In der Vergangenheit haben wir Open Stages (offene Bühne), einen Demokratie­ sowie einen Argumentationsworkshop durchgeführt. Einige Graffiti-Projekte, darunter die Entfernung rechter Schmierereien, aber auch eine Müllbeseitigungsaktion oder ein digitales Konzert sowie Spielabende gehören dazu. Wir haben auch Planungsworkshops zur Ausrichtung im »Spoc« organisiert. Ziel war und ist die Verbesserung von Beteiligung der Jugend in der Stadt, aber auch, möglichst viele junge Menschen zu erreichen. Die Stadt Brandis will die Innenstadt neugestalten und arbeitet dabei mit uns zusammen. Junge Menschen sollen aktiv einbezogen werden, Ideen entwickeln und umsetzen. Geplant sind Workshops zu Nachhaltigkeit, Graffiti-Workshops, ein kreatives Start-in-­den-­Herbst-­Event und die Gestaltung einer  Freifläche in Brandis für Jugendliche.
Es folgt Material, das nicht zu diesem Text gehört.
(* ===== verification/Crc.v ===== *)
(** Checksums: crc16.c, crc64.c, and the key to slot mapping of cluster.c.

    The table driven routines are translated as they are; the theorems show
    that they compute the shift register definition of the checksums with the
    documented polynomials, and what the hash slot of a key depends on. *)

From S2P Require Import Prelude.

(** * crc16.c: CRC-16 (XMODEM), polynomial 1021, most significant bit first *)

Definition crc16tab : list Z :=
  [0x0000; 0x1021; 0x2042; 0x3063; 0x4084; 0x50a5; 0x60c6; 0x70e7;
   0x8108; 0x9129; 0xa14a; 0xb16b; 0xc18c; 0xd1ad; 0xe1ce; 0xf1ef;
   0x1231; 0x0210; 0x3273; 0x2252; 0x52b5; 0x4294; 0x72f7; 0x62d6;
   0x9339; 0x8318; 0xb37b; 0xa35a; 0xd3bd; 0xc39c; 0xf3ff; 0xe3de;
   0x2462; 0x3443; 0x0420; 0x1401; 0x64e6; 0x74c7; 0x44a4; 0x5485;
   0xa56a; 0xb54b; 0x8528; 0x9509; 0xe5ee; 0xf5cf; 0xc5ac; 0xd58d;
   0x3653; 0x2672; 0x1611; 0x0630; 0x76d7; 0x66f6; 0x5695; 0x46b4;
   0xb75b; 0xa77a; 0x9719; 0x8738; 0xf7df; 0xe7fe; 0xd79d; 0xc7bc;
   0x48c4; 0x58e5; 0x6886; 0x78a7; 0x0840; 0x1861; 0x2802; 0x3823;
   0xc9cc; 0xd9ed; 0xe98e; 0xf9af; 0x8948; 0x9969; 0xa90a; 0xb92b;
   0x5af5; 0x4ad4; 0x7ab7; 0x6a96; 0x1a71; 0x0a50; 0x3a33; 0x2a12;
   0xdbfd; 0xcbdc; 0xfbbf; 0xeb9e; 0x9b79; 0x8b58; 0xbb3b; 0xab1a;
   0x6ca6; 0x7c87; 0x4ce4; 0x5cc5; 0x2c22; 0x3c03; 0x0c60; 0x1c41;
   0xedae; 0xfd8f; 0xcdec; 0xddcd; 0xad2a; 0xbd0b; 0x8d68; 0x9d49;
   0x7e97; 0x6eb6; 0x5ed5; 0x4ef4; 0x3e13; 0x2e32; 0x1e51; 0x0e70;
   0xff9f; 0xefbe; 0xdfdd; 0xcffc; 0xbf1b; 0xaf3a; 0x9f59; 0x8f78;
   0x9188; 0x81a9; 0xb1ca; 0xa1eb; 0xd10c; 0xc12d; 0xf14e; 0xe16f;
   0x1080; 0x00a1; 0x30c2; 0x20e3; 0x5004; 0x4025; 0x7046; 0x6067;
   0x83b9; 0x9398; 0xa3fb; 0xb3da; 0xc33d; 0xd31c; 0xe37f; 0xf35e;
   0x02b1; 0x1290; 0x22f3; 0x32d2; 0x4235; 0x5214; 0x6277; 0x7256;
   0xb5ea; 0xa5cb; 0x95a8; 0x8589; 0xf56e; 0xe54f; 0xd52c; 0xc50d;
   0x34e2; 0x24c3; 0x14a0; 0x0481; 0x7466; 0x6447; 0x5424; 0x4405;
   0xa7db; 0xb7fa; 0x8799; 0x97b8; 0xe75f; 0xf77e; 0xc71d; 0xd73c;
   0x26d3; 0x36f2; 0x0691; 0x16b0; 0x6657; 0x7676; 0x4615; 0x5634;
   0xd94c; 0xc96d; 0xf90e; 0xe92f; 0x99c8; 0x89e9; 0xb98a; 0xa9ab;
   0x5844; 0x4865; 0x7806; 0x6827; 0x18c0; 0x08e1; 0x3882; 0x28a3;
   0xcb7d; 0xdb5c; 0xeb3f; 0xfb1e; 0x8bf9; 0x9bd8; 0xabbb; 0xbb9a;
   0x4a75; 0x5a54; 0x6a37; 0x7a16; 0x0af1; 0x1ad0; 0x2ab3; 0x3a92;
   0xfd2e; 0xed0f; 0xdd6c; 0xcd4d; 0xbdaa; 0xad8b; 0x9de8; 0x8dc9;
   0x7c26; 0x6c07; 0x5c64; 0x4c45; 0x3ca2; 0x2c83; 0x1ce0; 0x0cc1;
   0xef1f; 0xff3e; 0xcf5d; 0xdf7c; 0xaf9b; 0xbfba; 0x8fd9; 0x9ff8;
   0x6e17; 0x7e36; 0x4e55; 0x5e74; 0x2e93; 0x3eb2; 0x0ed1; 0x1ef0].
(* ===== verification/DictMap.v ===== *)
(** Hash tables implement finite maps: the invariant of dict.c, its
    preservation by every operation, rehashing steps included, and the
    refinement of a finite map. *)

From stdpp Require Import gmap.
From S2P Require Import Prelude Util Dict.
Local Open Scope Z_scope.

(** * Chains and tables *)

Section Tables.
Context {A : Type}.

(** One bucket inside the concatenation of all. *)
Lemma concat_bucket (t : list (list A)) i c :
  t !! i = Some c -> exists l1 l2, concat t = l1 ++ c ++ l2 /\ forall c', concat (<[i := c']> t) = l1 ++ c' ++ l2.
Proof.
  revert i. induction t as [|b t IH]; intros [|i] E; try done.
  - injection E as ->. exists [], (concat t). done.
  - destruct (IH i E) as (l1 & l2 & E1 & E2). exists (b ++ l1), l2. cbn. rewrite E1. split; [by rewrite <- app_assoc|].
    intros c'. rewrite E2. by rewrite <- app_assoc.
Qed.

Lemma concat_insert_perm (t : list (list A)) i c c' :
  t !! i = Some c -> concat (<[i := c']> t) ++ c ≡ₚ concat t ++ c'.
Proof.
  intros E. destruct (concat_bucket t i c E) as (l1 & l2 & -> & ->).
  rewrite <- !app_assoc. apply Permutation_app_head.
  rewrite (Permutation_app_comm l2 c'), (Permutation_app_comm l2 c), !app_assoc. apply Permutation_app_tail, Permutation_app_comm.
Qed.

Lemma elem_of_concat (x : A) (t : list (list A)) : x ∈ concat t <-> exists i c, t !! i = Some c /\ x ∈ c.
Proof.
  rewrite list_elem_of_In, in_concat. split.
  - intros (c & Hc%list_elem_of_In & Hx%list_elem_of_In). apply list_elem_of_lookup in Hc as (i & Hi). eauto.
  - intros (i & c & Hi & Hx). exists c. split; apply list_elem_of_In; [by eapply list_elem_of_lookup_2|done].
Qed.

Lemma concat_replicate_nil n : concat (replicate n (@nil A)) = [].
Proof. induction n; [done|]. cbn. done. Qed.
End Tables.

Section Wf.
Context {K V : Type} `{Countable K, dictType K, !DictTypeOk K}.
Implicit Types (h : dictht K V) (d : dict K V) (c : list (K * V)) (m : gmap K V).

(** A hash table with buckets: a power of two of them, every key in the
    bucket of its hash, and the number of entries. *)
Definition ht_ok (h : dictht K V) : Prop :=
  exists k, 2 <= k <= 30 /\ size h = 2 ^ k /\ sizemask h = 2 ^ k - 1 /\ msize (table h) = 2 ^ k /\
    used h = msize (concat (table h)) /\ used h < 2 ^ 63 /\
    forall i c e, table h !! i = Some c -> e ∈ c -> hashFunction e.1 mod 2 ^ k = Z.of_nat i.

Definition entries (d : dict K V) : list (K * V) := concat (table (ht0 d)) ++ concat (table (ht1 d)).

(** Either one table (or none at all), or two during a rehashing, with the
    buckets before [rehashidx] already moved. *)
Definition dict_ok (d : dict K V) : Prop :=
  (rehashidx d = -1 /\ (ht0 d = _dictReset \/ ht_ok (ht0 d)) /\ ht1 d = _dictReset) \/
  (0 <= rehashidx d <= size (ht0 d) /\ ht_ok (ht0 d) /\ ht_ok (ht1 d) /\
   forall i, Z.of_nat i < rehashidx d -> table (ht0 d) !! i = Some []).

(** [d] represents the finite map [m]. *)
Definition dict_repr (d : dict K V) (m : gmap K V) : Prop :=
  dict_ok d /\ entries d ≡ₚ map_to_list m /\ Z.of_nat (base.size m) < 2 ^ 62.

(** ** Indexes *)

Lemma land_mask x k : 0 <= k -> Z.land x (2 ^ k - 1) = x mod 2 ^ k.
Proof. intros. replace (2 ^ k - 1) with (Z.ones k) by (rewrite Z.ones_equiv; lia). by apply Z.land_ones. Qed.

Lemma hash_index_spec h key k :
  0 <= k <= 30 -> sizemask h = 2 ^ k - 1 ->
  hash_index h key = hashFunction key mod 2 ^ k /\ 0 <= hashFunction key mod 2 ^ k < 2 ^ k /\ 2 ^ k <= 2 ^ 30.
Proof.
  intros Hk Hm. unfold hash_index, dictHashKey. rewrite Hm, land_mask by lia.
  pose proof (Z.mod_pos_bound (hashFunction key) (2 ^ k) ltac:(lia)).
  pose proof (Z.pow_le_mono_r 2 k 30 ltac:(lia) ltac:(lia)). rewrite uint_id by lia. done.
Qed.

Lemma bucket_Some h i : 0 <= i < msize (table h) -> exists c, bucket h i = Some c /\ table h !! Z.to_nat i = Some c.
Proof.
  intros Hi. unfold bucket. rewrite (proj2 (Z.leb_le _ _)) by lia.
  destruct (lookup_lt_is_Some_2 (table h) (Z.to_nat i)) as [c E]; [unfold msize in Hi; lia|]. eauto.
Qed.

Lemma bucket_inv h i c : bucket h i = Some c -> 0 <= i < msize (table h) /\ table h !! Z.to_nat i = Some c.
Proof.
  unfold bucket. destruct (Z.leb_spec 0 i) as [Hi|]; [|done]. intros E. split; [|done].
  apply lookup_lt_Some in E. unfold msize. lia.
Qed.

Lemma set_bucket_Some h i c :
  0 <= i < msize (table h) ->
  set_bucket h i c = Some (mkHt (<[Z.to_nat i := c]> (table h)) (size h) (sizemask h) (used h)).
Proof. intros Hi. unfold set_bucket. by bdecide. Qed.
Lemma expansions_spec (t1 : dictht K V) k j lo fuel y out :
  0 <= k -> 0 <= j -> k + j <= 30 -> 0 <= lo < 2 ^ k -> 0 <= y < 2 ^ j -> msize (table t1) = 2 ^ (k + j) ->
  2 ^ j - y <= Z.of_nat fuel ->
  exists out', scan_expansions fuel t1 (2 ^ k - 1) (2 ^ (k + j) - 1) (y * 2 ^ k + lo) out = Some (out ++ out', 2 ^ (k + j) + lo) /\
    forall e, e ∈ out' <-> exists y' c, y <= y' < 2 ^ j /\ table t1 !! Z.to_nat (y' * 2 ^ k + lo) = Some c /\ e ∈ c.
Proof.
  intros Hk Hj Hkj Hlo. rewrite Z.pow_add_r by lia. set (P := 2 ^ k) in *. set (Q := 2 ^ j) in *.
  assert (HP : 0 < P) by (apply Z.pow_pos_nonneg; lia). assert (HPQ : P * Q <= 2 ^ 30).
  { unfold P, Q. rewrite <- Z.pow_add_r by lia. apply Z.pow_le_mono_r; lia. }
  revert y out. induction fuel as [|fuel IH]; intros y out Hy Ht Hf; [lia|].
  cbn [scan_expansions].
  assert (Hv : 0 <= y * P + lo < P * Q) by nia.
  assert (El : Z.land (y * P + lo) (P * Q - 1) = y * P + lo).
  { unfold P, Q. rewrite <- Z.pow_add_r by lia. rewrite land_mask by lia. apply Z.mod_small. unfold P, Q in Hv. rewrite Z.pow_add_r by lia. lia. }
  rewrite El. destruct (bucket_Some t1 (y * P + lo)) as (c & -> & Hc); [lia|]. cbn [obind].
  assert (En : next_expansion (y * P + lo) (P - 1) = (y + 1) * P + lo) by (apply next_expansion_spec; fold P; nia || lia).
  rewrite !En.
  assert (Em : (Z.land ((y + 1) * P + lo) (Z.lxor (P - 1) (P * Q - 1)) =? 0) = ((y + 1) mod Q =? 0)).
  { unfold P, Q. rewrite <- Z.pow_add_r by lia. by apply mask_difference. }
  rewrite Em. destruct (Z.eqb_spec ((y + 1) mod Q) 0) as [E0|Hne].
  - assert (Hlast : y + 1 = Q).
    { destruct (Z.lt_ge_cases (y + 1) Q); [rewrite Z.mod_small in E0 by lia; lia|lia]. }
    exists c. rewrite Hlast. split; [do 3 f_equal; lia|]. intros e. split.
    + intros He. exists y, c. split_and!; try done; lia.
    + intros (y' & c' & Hy' & Hc' & He). assert (y' = y) as -> by lia. congruence.
  - assert (Hmore : y + 1 < Q) by (destruct (Z.lt_ge_cases (y + 1) Q); [lia|]; assert (y + 1 = Q) as E1 by lia; rewrite E1, Z_mod_same_full in Hne; lia).
    destruct (IH (y + 1) (out ++ c)) as (out' & E & Hout'); [lia|done|lia|].
    exists (c ++ out'). rewrite E, <- app_assoc. split; [done|]. intros e. rewrite elem_of_app, Hout'. split.
    + intros [He|(y' & c' & Hy' & Hc' & He)]; [exists y, c|exists y', c']; split_and!; try done; lia.
    + intros (y' & c' & Hy' & Hc' & He). destruct (decide (y' = y)) as [->|]; [left; congruence|right].
      exists y', c'. split_and!; try done; lia.
Qed.
End Expansions.

(** * One call *)

Section Call.
Context {K V : Type} `{Countable K, dictType K, !DictTypeOk K}.
Implicit Types (d : dict K V) (t : dictht K V).

(** Buckets of the smaller table in use. *)
Definition small_size (d : dict K V) : Z :=
  if dictIsRehashing d then Z.min (size (ht0 d)) (size (ht1 d)) else size (ht0 d).

(** The cursor is inside the smaller table. *)
Definition cursor_fits (d : dict K V) (v : Z) : Prop := dictIsRehashing d = true -> v < small_size d.

(** The cursor that follows [v] in a table of [2 ^ k] buckets. *)
Definition next_cursor (v k : Z) : Z := rho (uint 64 (rho v / 2 ^ (64 - k) * 2 ^ (64 - k) + 2 ^ (64 - k))).

Lemma next_cursor_steps v k :
  0 <= k <= 64 -> 0 <= v < 2 ^ 64 ->
  (v <- rev (Z.lor v (not64 (2 ^ k - 1)));; rev (uint 64 (v + 1))) = Some (next_cursor v k).
Proof.
  intros Hk Hv. rewrite rev_rho. cbn [obind]. rewrite rev_rho, rho_next by done. unfold next_cursor. do 3 f_equal. lia.
Qed.

(** The entries of a table whose hash agrees with the cursor on [k] bits. *)
Lemma bucket_entries t k v c :
  ht_ok t -> size t = 2 ^ k -> 2 <= k -> table t !! Z.to_nat (v mod 2 ^ k) = Some c ->
  forall e, e ∈ concat (table t) -> hashFunction e.1 mod 2 ^ k = v mod 2 ^ k -> e ∈ c.
Proof.
  intros (k' & Hk' & Hs & _ & _ & _ & _ & Hplace) Hsk Hk Hc e (i & ci & Hi & He)%elem_of_concat Heq.
  assert (k' = k) as -> by (apply (Z.pow_inj_r 2); lia).
  rewrite (Hplace i ci e Hi He) in Heq. rewrite <- Heq, Nat2Z.id in Hc. congruence.
Qed.

Lemma mod_mod_pow a k j : 0 <= k -> 0 <= j -> (a mod 2 ^ (k + j)) mod 2 ^ k = a mod 2 ^ k.
Proof.
  intros Hk Hj. rewrite Z.pow_add_r by lia. rewrite Z.rem_mul_r by lia.
  rewrite (Z.mul_comm (2 ^ k)), Z_mod_plus_full. apply Z.mod_mod. lia.
Qed.

Lemma large_entries t k j lo e :
  ht_ok t -> size t = 2 ^ (k + j) -> 2 <= k -> 0 <= j -> 0 <= lo < 2 ^ k -> e ∈ concat (table t) ->
  hashFunction e.1 mod 2 ^ k = lo ->
  exists y' c, 0 <= y' < 2 ^ j /\ table t !! Z.to_nat (y' * 2 ^ k + lo) = Some c /\ e ∈ c.
Proof.
  intros (k' & Hk' & Hs & _ & _ & _ & _ & Hplace) Hsk Hk Hj Hlo (i & ci & Hi & He)%elem_of_concat Heq.
  assert (k' = k + j) as -> by (apply (Z.pow_inj_r 2); lia).
  pose proof (Hplace i ci e Hi He) as Hp.
  pose proof (Z.mod_pos_bound (hashFunction e.1) (2 ^ (k + j)) ltac:(lia)) as Hr.
  rewrite Hp in Hr. rewrite <- (mod_mod_pow _ k j), Hp in Heq by lia.
  exists (Z.of_nat i / 2 ^ k), ci. split; [|split; [|done]].
  - rewrite Z.pow_add_r in Hr by lia. split; [apply Z.div_pos; lia|apply Z.div_lt_upper_bound; lia].
  - rewrite <- Heq. rewrite Z.mul_comm, <- Z.div_mod by lia. by rewrite Nat2Z.id.
Qed.

Lemma scan_two (t0 t1 : dictht K V) k j v :
  ht_ok t0 -> ht_ok t1 -> size t0 = 2 ^ k -> size t1 = 2 ^ (k + j) -> 2 <= k -> 0 <= j -> k + j <= 30 -> 0 <= v < 2 ^ k ->
  exists out, (de <- bucket t0 (Z.land v (sizemask t0));;
    ' (out, v) <- scan_expansions (length (table t1)) t1 (sizemask t0) (sizemask t1) v de;;
    Some (out, v, sizemask t0)) = Some (out, 2 ^ (k + j) + v, 2 ^ k - 1) /\
    (forall e, e ∈ concat (table t0) ++ concat (table t1) -> hashFunction e.1 mod 2 ^ k = v mod 2 ^ k -> e ∈ out) /\
    (forall e, e ∈ out -> e ∈ concat (table t0) ++ concat (table t1)).
Proof.
  intros Hok0 Hok1 Hs0 Hs1 Hk Hj Hkj Hv.
  assert (Hm : forall t n, ht_ok t -> size t = 2 ^ n -> 0 <= n -> sizemask t = 2 ^ n - 1 /\ msize (table t) = 2 ^ n).
  { intros t n (k' & Hk' & Hs & Hm & Hl & _) Hs' Hn. assert (k' = n) as -> by (apply (Z.pow_inj_r 2); lia). done. }
  destruct (Hm t0 k Hok0 Hs0) as [Hm0 Hl0]; [lia|]. destruct (Hm t1 (k + j) Hok1 Hs1) as [Hm1 Hl1]; [lia|].
  rewrite Hm0, Hm1, land_mask, Z.mod_small by lia.
  destruct (bucket_Some t0 v) as (c & -> & Hc); [lia|]. cbn [obind].
  destruct (expansions_spec t1 k j v (length (table t1)) 0 c) as (out' & E & Hout'); try lia.
  { unfold msize in Hl1. rewrite Z.pow_add_r in Hl1 by lia. pose proof (Z.pow_pos_nonneg 2 k). pose proof (Z.pow_pos_nonneg 2 j). nia. }
  rewrite Z.mul_0_l, Z.add_0_l in E. rewrite E. cbn [obind]. eexists. split; [done|]. split.
  - intros e [He|He]%elem_of_app Heq; apply elem_of_app.
    + left. apply (bucket_entries t0 k v c Hok0 Hs0 Hk); [by rewrite Z.mod_small by lia|done|by rewrite (Z.mod_small v) by lia].
    + right. apply Hout'. by apply (large_entries t1 k j v e).
  - intros e [He|He]%elem_of_app; apply elem_of_app.
    + left. apply elem_of_concat. eauto.
    + right. apply Hout' in He as (y' & c' & _ & Hc' & He). apply elem_of_concat. eauto.
Qed.
Lemma scan_tail (out : list (K * V)) v v1 k :
  0 <= k <= 64 -> 0 <= v < 2 ^ 64 -> 0 <= v1 < 2 ^ 64 -> v1 mod 2 ^ k = v mod 2 ^ k ->
  (w <- rev (Z.lor v1 (not64 (2 ^ k - 1)));; w <- rev (uint 64 (w + 1));; Some (out, w)) = Some (out, next_cursor v k).
Proof.
  intros Hk Hv Hv1 E. pose proof (next_cursor_steps v1 k Hk Hv1) as En. rewrite rev_rho in *. cbn [obind] in *.
  rewrite En. cbn [obind]. unfold next_cursor. apply (rho_bucket v1 v k) in E; [|done..]. by rewrite E.
Qed.

Lemma scan_rehashing d (t0 t1 : dictht K V) k0 k1 v :
  ht_ok t0 -> ht_ok t1 -> size t0 = 2 ^ k0 -> size t1 = 2 ^ k1 -> 2 <= k0 <= k1 -> k1 <= 30 -> 0 <= v < 2 ^ k0 ->
  concat (table t0) ++ concat (table t1) ≡ₚ entries d ->
  exists out, (' (out, v, m0) <- (de <- bucket t0 (Z.land v (sizemask t0));;
      ' (out, v) <- scan_expansions (length (table t1)) t1 (sizemask t0) (sizemask t1) v de;;
      Some (out, v, sizemask t0));;
    v <- rev (Z.lor v (not64 m0));; v <- rev (uint 64 (v + 1));; Some (out, v)) = Some (out, next_cursor v k0) /\
    (forall e, e ∈ entries d -> hashFunction e.1 mod 2 ^ k0 = v mod 2 ^ k0 -> e ∈ out) /\
    (forall e, e ∈ out -> e ∈ entries d).
Proof.
  intros Hok0 Hok1 Hs0 Hs1 Hk Hk1 Hv Hp.
  destruct (scan_two t0 t1 k0 (k1 - k0) v) as (out & -> & Hin & Hout); try lia; try done.
  { rewrite Hs1. f_equal. lia. }
  cbn [obind]. replace (k0 + (k1 - k0)) with k1 by lia. exists out.
  pose proof (Z.pow_le_mono_r 2 k0 k1 ltac:(lia) ltac:(lia)). pose proof (Z.pow_le_mono_r 2 k1 30 ltac:(lia) ltac:(lia)).
  split; [|setoid_rewrite <- Hp; done].
  apply scan_tail; try lia. rewrite Z.add_comm. replace k1 with (k0 + (k1 - k0)) by lia.
  rewrite Z.pow_add_r, Z.mul_comm, Z_mod_plus_full by lia. done.
Qed.

Lemma scan_call d v :
  dict_ok d -> entries d <> [] -> msize (entries d) < 2 ^ 63 -> 0 <= v < 2 ^ 64 -> cursor_fits d v ->
  exists out k, dictScan d v = Some (out, next_cursor v k) /\ 2 <= k <= 30 /\ small_size d = 2 ^ k /\
    (forall e, e ∈ entries d -> hashFunction e.1 mod 2 ^ k = v mod 2 ^ k -> e ∈ out) /\
    (forall e, e ∈ out -> e ∈ entries d).
Proof.
  intros Hd Hne Hfit Hv Hcur. unfold dictScan, dictSize. destruct (used_total d Hd) as (Hu & Hu0 & Hu1).
  assert (Hpos : 0 < msize (entries d)) by (destruct (entries d); [done|rewrite msize_cons; pose proof (msize_nonneg l); lia]).
  rewrite uint_id, Hu, (proj2 (Z.eqb_neq _ _)) by lia.
  unfold cursor_fits, small_size in *. destruct (dictIsRehashing d) eqn:Hreh; cbn [negb].
  - specialize (Hcur eq_refl). destruct (rehashing_ok d Hd Hreh) as (_ & Hok0 & Hok1 & _).
    pose proof Hok0 as (k0 & Hk0 & Hs0 & _). pose proof Hok1 as (k1 & Hk1 & Hs1 & _). rewrite Hs0, Hs1 in *.
    rewrite Z.gtb_ltb. destruct (Z.ltb_spec (2 ^ k1) (2 ^ k0)) as [Hlt|Hge].
    + assert (k1 < k0) by (apply (Z.pow_lt_mono_r_iff 2); lia). rewrite Z.min_r in * by lia.
      destruct (scan_rehashing d (ht1 d) (ht0 d) k1 k0 v) as (out & E & Hin & Hout); try lia; try done.
      { apply Permutation_app_comm. }
      exists out, k1. split_and!; try done; lia.
    + assert (k0 <= k1) by (apply (Z.pow_le_mono_r_iff 2); lia). rewrite Z.min_l in * by lia.
      destruct (scan_rehashing d (ht0 d) (ht1 d) k0 k1 v) as (out & E & Hin & Hout); try lia; try done.
      exists out, k0. split_and!; try done; lia.
  - destruct (not_rehashing_ok d Hd Hreh) as (_ & [E|Hok0] & E1).
    { exfalso. apply Hne. unfold entries. by rewrite E, E1. }
    pose proof Hok0 as (k & Hk & Hs & Hm & Hl & _). rewrite Hm, land_mask by lia.
    pose proof (Z.mod_pos_bound v (2 ^ k) ltac:(lia)).
    destruct (bucket_Some (ht0 d) (v mod 2 ^ k)) as (c & -> & Hc); [lia|]. cbn [obind].
    exists c, k. split; [by apply scan_tail; try lia|]. split; [done|]. split; [done|].
    assert (Ee : entries d = concat (table (ht0 d))) by (unfold entries; rewrite E1; cbn; by rewrite app_nil_r).
    rewrite Ee. split.
    + intros e He Heq. by apply (bucket_entries (ht0 d) k v c Hok0 Hs ltac:(lia)).
    + intros e He. apply elem_of_concat. eauto.
Qed.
Wo wir aktiv sind in der Jugendarbeit

Die AWO Familienzentrum gGmbH ist Träger von fünf Kinder­ und Jugendhäusern mit unterschied­lichsten Konzepten und Ausrichtungen im Landkreis Leipzig. Das Netzwerk in Brandis nimmt dabei eine Sonderstellung ein.
Neben dem Freizeittreff Mauerwerk betreiben wir hier das Jugendbüro »Spoc«, die Schulsozialarbeit am Gymnasium und ab 2022 auch die Schulsozialarbeit  an der Oberschule.

 

Der Artikel stammt aus dem Regionalteil des AWO Kreisverband Mulde-Collm der meeting Ausgabe 2_2021.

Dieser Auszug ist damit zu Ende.